Lemma X11_witness :
  mainName cafeResult = str "Cafe" ∧
  (∃ p, places (after (handleSearchResultClick (H := printing) 7 8 cafeResult
                         initialState)) = [p] ∧
        name p = str "Cafe" ∧ location p = {| lat := 2; lng := 1 |}) ∧
  selectedPlaceId (after (handleSearchResultClick (H := printing) 7 8 cafeResult
                            initialState)) = Some (str "7").
Proof.
  destruct (X11_feature_to_place (H := printing) (1 / 2)%R cafeFeature cafeResult
              1%R 2%R [] 7 8 initialState) as (Hname & Hplace & Hsel & _).
  - exact cafeResult_built.
  - reflexivity.
  - repeat (apply Forall_cons; split; [discriminate|]). apply Forall_nil_2.
  - rewrite printed_1. reflexivity.
  - rewrite printed_2. reflexivity.
  - split; [exact Hname|]. split; [|exact Hsel].
    destruct Hplace as (p & Hp & Hn & Hl & _).
    exists p. split; [exact Hp|]. split; [exact Hn|exact Hl].
Defined.

Lemma X12_witness :
  snd (suggestCategoryAndNotes (λ _, inr None) (λ _, GenerateRejects AbortError)
         (str "Cafe")) = Fulfilled (Some fallback) ∧
  snd (optimizeItineraryRoute unit (λ _, inr None) (λ _, GenerateRejects AbortError)
         (str "Pune") [{| np_name := str "Cafe"; np_id := str "7" |}])
  = Fulfilled None.
Proof.
  destruct (X12_model_calls_never_reject unit (λ _, inr None) (λ _, inr None)
              (λ _, GenerateRejects AbortError) (str "Cafe") (str "Pune")
              [{| np_name := str "Cafe"; np_id := str "7" |}])
    as (_ & _ & Hs & Hr & _).
  split.
  - apply Hs. left. by exists AbortError.
  - apply Hr. left. by exists AbortError.
Defined.

Lemma X13_witness :
  AddressSearch.addr_outcome unit
    (AddressSearch.searchPlaces (H := platform) unit
       (λ _, AddressSearch.AddressRejects unit AbortError) (str "near me") None)
  = Fulfilled (AddressSearch.EmptyArray unit).
Proof.
  destruct (X13_address_search (H := platform) unit
              (λ _, AddressSearch.AddressRejects unit AbortError) (str "near me") None)
    as (_ & _ & Hfail & _).
  apply Hfail. intros url. exact I.
Defined.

:: Required work ::
All lines from the one with "Fulfilled (AddressSearch.EmptyArray unit)." to the end of the records must be set down exactly. Skip every line before it.

:: Output of the task ::
  = Fulfilled (AddressSearch.EmptyArray unit).
Proof.
  destruct (X13_address_search (H := platform) unit
              (λ _, AddressSearch.AddressRejects unit AbortError) (str "near me") None)
    as (_ & _ & Hfail & _).
  apply Hfail. intros url. exact I.
Defined.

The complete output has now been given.